Other higher-priority groups might include parents of people who are addicted, or public places such as restaurants, libraries or public restrooms.
Wheeler said it’s difficult for an organization like hers to pay for enough naloxone to cover drug users on the street or in at-risk communities. Some harm-reduction organizations have resorted to bake sales to raise money.
“We often joke: ‘At least we know where all the naloxone is being kept,'” Wheeler said. “It’s in the schools.”
Others defend the idea of naloxone in schools, even if the drug is not frequently used.
Toni Torsch, of Baltimore County, Maryland, has advocated for wider distribution of naloxone, compassionate laws and public investment in fighting the opioid crisis since her 24-year-oldson died from an overdose in 2010.

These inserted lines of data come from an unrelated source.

Definition success (env : Env) (self : DataLogger) (msg : string) : M World unit :=
  let symbol := safe_symbol env "✓" "[OK]" in
  log_record (name self) INFO (_colorize self (symbol ++ " " ++ msg) GREEN).

Definition warning (env : Env) (self : DataLogger) (msg : string) : M World unit :=
  let symbol := safe_symbol env "⚠" "[WARN]" in
  log_record (name self) WARNING (_colorize self (symbol ++ " " ++ msg) YELLOW).

Definition error (env : Env) (self : DataLogger) (msg : string) : M World unit :=
  let symbol := safe_symbol env "✗" "[ERR]" in
  log_record (name self) ERROR (_colorize self (symbol ++ " " ++ msg) RED).

Definition debug (env : Env) (self : DataLogger) (msg : string) : M World unit :=
  let symbol := safe_symbol env "⚙" "[DBG]" in
  log_record (name self) DEBUG (_colorize self (symbol ++ " " ++ msg) CYAN).

Definition dashes (n : nat) : string := string_of_list_ascii (repeat "-"%char n).

Definition separator (self : DataLogger) : M World unit :=
  print (_colorize self (dashes 50) BLUE).

(** [DownloadLogger.__init__] *)
Definition DownloadLogger_init (env : Env) (dir : string) : M World DataLogger :=
  DataLogger_init env "download_logger" dir true true.

Definition default_log_dir : string := "../logs".

Definition log_download_start (env : Env) (self : DataLogger)
    (ticker period interval : string) : M World unit :=
  info env self ("Starting download: " ++ ticker ++ " (period=" ++ period
                 ++ ", interval=" ++ interval ++ ")").

Definition log_download_complete (env : Env) (self : DataLogger)
    (ticker : string) (nrows : nat) (path : string) : M World unit :=
  success env self ("Download complete: " ++ ticker ++ " - "
                    ++ str_int (Z.of_nat nrows) ++ " rows saved to " ++ path).

Definition log_download_error (env : Env) (self : DataLogger)
    (ticker err : string) : M World unit :=
  error env self ("Download failed for " ++ ticker ++ ": " ++ err).

Definition log_data_stats (env : Env) (self : DataLogger)
    (ticker : string) (nrows : nat) (cols : list string) : M World unit :=
  let col_str := join ", " cols in
  debug env self (ticker ++ " | Rows: " ++ str_int (Z.of_nat nrows)
                  ++ " | Columns: " ++ col_str).

(** The paths of the files the handlers of a logger append to. *)
Fixpoint file_sinks (hs : list handler) : list string :=
  match hs with
  | [] => []
  | h :: hs' =>
      match target h with
      | FileHandler path => path :: file_sinks hs'
      | StreamHandler => file_sinks hs'
      end
  end.

(** The path of the log file in the words of the specification:
    [{log_dir}/{logger_name}_{YYYYMMDD}.log]. *)
Definition spec_log_file (dir nm : string) (today : datetime) : string :=
  dir ++ "/" ++ nm ++ "_" ++ strftime_Ymd today ++ ".log".

End Logger.

(** ** download_data.py *)

Module Download.
Import Py Sys Notations.

(** The attributes of a [StockDataDownloader]. *)
Record StockDataDownloader : Type := {
  output_dir : string;
  logger : option Logger.DataLogger
}.


(** [StockDataDownloader.__init__] *)
Definition StockDataDownloader_init (env : Env) (dir : string) (use_logging : bool)
    : M World StockDataDownloader :=
  lg <- (if use_logging
         then (l <- Logger.DownloadLogger_init env Logger.default_log_dir ;; ret (Some l))
         else ret None) ;;
  ret {| output_dir := dir; logger := lg |}.

(** [if self.logger: stmt] *)
Definition if_logger (self : StockDataDownloader)
    (stmt : Logger.DataLogger -> M World unit) : M World unit :=
  match logger self with
  | Some lg => stmt lg
  | None => ret tt
  end.

(** [yf.Ticker(ticker).history(period=period, interval=interval)] *)
Definition fetch_history (env : Env) (ticker period interval : string) : M World DataFrame :=
  fun w => (history env (requests w) ticker period interval, tick_requests w).

(** The [try] block of [download_single_stock]. *)
Definition download_single_stock_body (env : Env) (self : StockDataDownloader)
    (ticker period interval : string) (filename : option string)
    : M World (option DataFrame) :=
  if_logger self (fun lg => Logger.log_download_start env lg ticker period interval) ;;;
  df <- fetch_history env ticker period interval ;;
  if empty df then
    if_logger self (fun lg => Logger.warning env lg ("No data found for " ++ ticker)) ;;;
    ret None
  else
    filepath <- IO.save_dataframe_to_csv env df ticker period (output_dir self) filename
                  IO.default_float_format IO.default_date_format ;;
    if_logger self (fun lg =>
      Logger.log_download_complete env lg ticker (len df) filepath ;;;
      Logger.log_data_stats env lg ticker (len df) (columns df)) ;;;
    ret (Some df).

(** [StockDataDownloader.download_single_stock]: [None] stands for the
    Python [None], [Some df] for the frame. *)
Definition download_single_stock (env : Env) (self : StockDataDownloader)
    (ticker period interval : string) (filename : option string)
    : M World (option DataFrame) :=
  try_except
    (download_single_stock_body env self ticker period interval filename)
    (fun e =>
       match logger self with
       | Some lg => Logger.log_download_error env lg ticker (str_exn e)
       | None => print ("Error downloading " ++ ticker ++ ": " ++ str_exn e)
       end ;;;
       ret None).

(** The [for ticker in tickers] loop of [download_multiple_stocks], run on
    the dictionary built so far. *)
Fixpoint download_loop (env : Env) (self : StockDataDownloader)
    (tickers : list string) (period interval : string)
    (results : list (string * DataFrame)) : M World (list (string * DataFrame)) :=
  match tickers with
  | [] => ret results
  | ticker :: rest =>
      df <- download_single_stock env self ticker period interval None ;;
      let results' := match df with
                      | Some d => dict_set ticker d results
                      | None => results
                      end in
      if_logger self (fun lg => Logger.separator lg) ;;;
      download_loop env self rest period interval results'
  end.

(** The [try] statement that saves the combined workbook. *)
Definition save_combined (env : Env) (self : StockDataDownloader)
    (results : list (string * DataFrame)) (period : string) : M World unit :=
  try_except
    (let filename := "combined_stocks_" ++ period ++ ".xlsx" in
     excel_path <- IO.save_multiple_stocks_to_excel env results filename (output_dir self) ;;
     if_logger self (fun lg =>
       Logger.success env lg ("Combined Excel saved to " ++ excel_path)))
    (fun e =>
       if_logger self (fun lg =>
         Logger.error env lg ("Failed to save combined Excel: " ++ str_exn e))).

(** [StockDataDownloader.download_multiple_stocks]; a dictionary is true
    when it is not empty. *)
Definition download_multiple_stocks (env : Env) (self : StockDataDownloader)
    (tickers : list string) (period interval : string)
    (save_individual save_combined_excel : bool)
    : M World (list (string * DataFrame)) :=
  results <- download_loop env self tickers period interval [] ;;
  when (save_combined_excel && negb (length results =? 0)%nat)
    (save_combined env self results period) ;;;
  ret results.

(** What each call of [download_single_stock] in the loop hands back, in the
    order of [tickers]: the observation "ticker number i failed" is
    [None] at position i. *)
Fixpoint batch_outcomes (env : Env) (self : StockDataDownloader)
    (tickers : list string) (period interval : string) (w : World)
    : list (option DataFrame) :=
  match tickers with
  | [] => []
  | ticker :: rest =>
      let '(r, w1) := download_single_stock env self ticker period interval None w in
      let '(_, w2) := if_logger self (fun lg => Logger.separator lg) w1 in
      match r with
      | Ok (Some d) => Some d
      | _ => None
      end :: batch_outcomes env self rest period interval w2
  end.

(** The number M of tickers that failed. *)
Definition failures (outcomes : list (option DataFrame)) : nat :=
  length (List.filter (fun o => match o with None => true | Some _ => false end) outcomes).

(** The tickers whose download succeeded, in input order. *)
Fixpoint succeeded (tickers : list string) (outcomes : list (option DataFrame))
    : list string :=
  match tickers, outcomes with
  | t :: ts, Some _ :: os => t :: succeeded ts os
  | _ :: ts, None :: os => succeeded ts os
  | _, _ => []
  end.

(** The keys of a dictionary after an assignment to [k]. *)
Definition add_key (ks : list string) (k : string) : list string :=
  if existsb (String.eqb k) ks then ks else (ks ++ [k])%list.

(** The records a download that finds no rows sends to the logger [lg]. *)
Definition start_record (env : Env) (lg : Logger.DataLogger)
    (ticker period interval : string) : record :=
  {| lvl := INFO; logger_name := Logger.name lg;
     message := Logger._colorize lg
                  (Logger.safe_symbol env "✓" "[OK]" ++ " "
                   ++ "Starting download: " ++ ticker ++ " (period=" ++ period
                   ++ ", interval=" ++ interval ++ ")") Logger.GREEN |}.

Definition no_data_record (env : Env) (lg : Logger.DataLogger) (ticker : string) : record :=
  {| lvl := WARNING; logger_name := Logger.name lg;
     message := Logger._colorize lg
                  (Logger.safe_symbol env "⚠" "[WARN]" ++ " "
                   ++ "No data found for " ++ ticker) Logger.YELLOW |}.

(** A logger as [DataLogger.__init__] leaves it with file logging on: a
    console handler and a file handler on [path], all at [DEBUG]. *)
Definition wired (lg : Logger.DataLogger) (path : string) (w : World) : Prop :=
  Logger.getLogger (Logger.name lg) w
  = {| llevel := DEBUG;
       handlers := [ {| target := StreamHandler; hlevel := DEBUG |};
                     {| target := FileHandler path; hlevel := DEBUG |} ] |}.

(** The remote answers every request for [ticker] with a frame without
    rows or columns. *)
Definition always_empty (env : Env) (ticker period interval : string) : Prop :=
  forall n, exists df, history env n ticker period interval = Ok df /\ empty df = true.

(** The module-level [download_stock_data] *)
Definition download_stock_data (env : Env) (ticker period interval : string)
    (filename : option string) (dir : string) : M World (option DataFrame) :=
  downloader <- StockDataDownloader_init env dir true ;;
  download_single_stock env downloader ticker period interval filename.

(** The module-level [download_multiple_stocks] *)
Definition download_multiple_stocks_in (env : Env) (tickers : list string)
    (period interval dir : string) (save_combined_excel : bool)
    : M World (list (string * DataFrame)) :=
  downloader <- StockDataDownloader_init env dir true ;;
  download_multiple_stocks env downloader tickers period interval true save_combined_excel.

End Download.

(** ** utils/seeding.py *)

Module Seeding.
Import Py Notations.

(** The state the seeding calls write: the seed last given to each random
    generator and the flags of the libraries, by the dotted name the code
    uses, and [os.environ]. *)
Record Runtime : Type := {
  rng : gmap string Z;
  flags : gmap string bool;
  environ : gmap string string
}.

Definition seed_rng (generator : string) (seed : Z) : M Runtime unit :=
  modify (fun rt => {| rng := <[generator := seed]> (rng rt);
                       flags := flags rt; environ := environ rt |}).

Definition set_flag (flag : string) (v : bool) : M Runtime unit :=
  modify (fun rt => {| rng := rng rt; flags := <[flag := v]> (flags rt);
                       environ := environ rt |}).

(** [os.environ[key] = value] *)
Definition setenv (key value : string) : M Runtime unit :=
  modify (fun rt => {| rng := rng rt; flags := flags rt;
                       environ := <[key := value]> (environ rt) |}).

(** [random.seed(seed)]: every [int] is accepted. *)
Definition random_seed (seed : Z) : M Runtime unit := seed_rng "random" seed.

(** [np.random.seed(seed)]: the legacy seeder of numpy takes the integers
    of 32 bits and raises [ValueError] on any other. *)
Definition np_random_seed (seed : Z) : M Runtime unit :=
  if ((0 <=? seed) && (seed <=? 2 ^ 32 - 1))%Z
  then seed_rng "np.random" seed
  else raise (ValueError "Seed must be between 0 and 2**32 - 1").

(** What the guarded calls into TensorFlow and PyTorch leave alone: the
    environment and the seeds of [random] and [np.random]. *)
Definition keeps (rt rt' : Runtime) : Prop :=
  environ rt' = environ rt
  /\ rng rt' !! "random" = rng rt !! "random"
  /\ rng rt' !! "np.random" = rng rt !! "np.random".

Definition preserving {A} (m : M Runtime A) : Prop :=
  forall rt, keeps rt (snd (m rt)).

Section WithBackends.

Daniel Carl Torsch started using OxyContin at 17. He eventually turned to cheaper heroin in what became a seven-year battle that included four stays at inpatient treatment centers.
On Dec. 3, 2010, Torsch thought her son was in a good place. He had recently completed a long-term rehab stint in Florida, and seemed healthy and happy.
“He had life in his eyes,” Torsch said. “I had my boy back.”
But as she prepared to leave their home that day, she knocked on his bedroom door. There was no answer.
She nudged the door open. He lay on a bed. No signs of life.
She did not know about naloxone when her son died. After she learned about the drug from a documentary, she advocated for its wider use. Now she says that many others can be spared if they get the antidote in time, or learn about the dangers of abuse before taking their first pill or injection.
“I found out later who he was getting his pills from – normal families. Right there in school,” Torsch said.
In Anne Arundel County, Siska-Creel said she has heard many similar stories of mothers and fathers who have lost children.
She also hears from skeptics about stocking naloxone in schools.
“People came to me who said, ‘You will never use it. It’s a waste of money. It’s going to affect our property values.'” she said.
“You know what? I am not going to wait for a child to die. I am not willing to wait for that to happen.”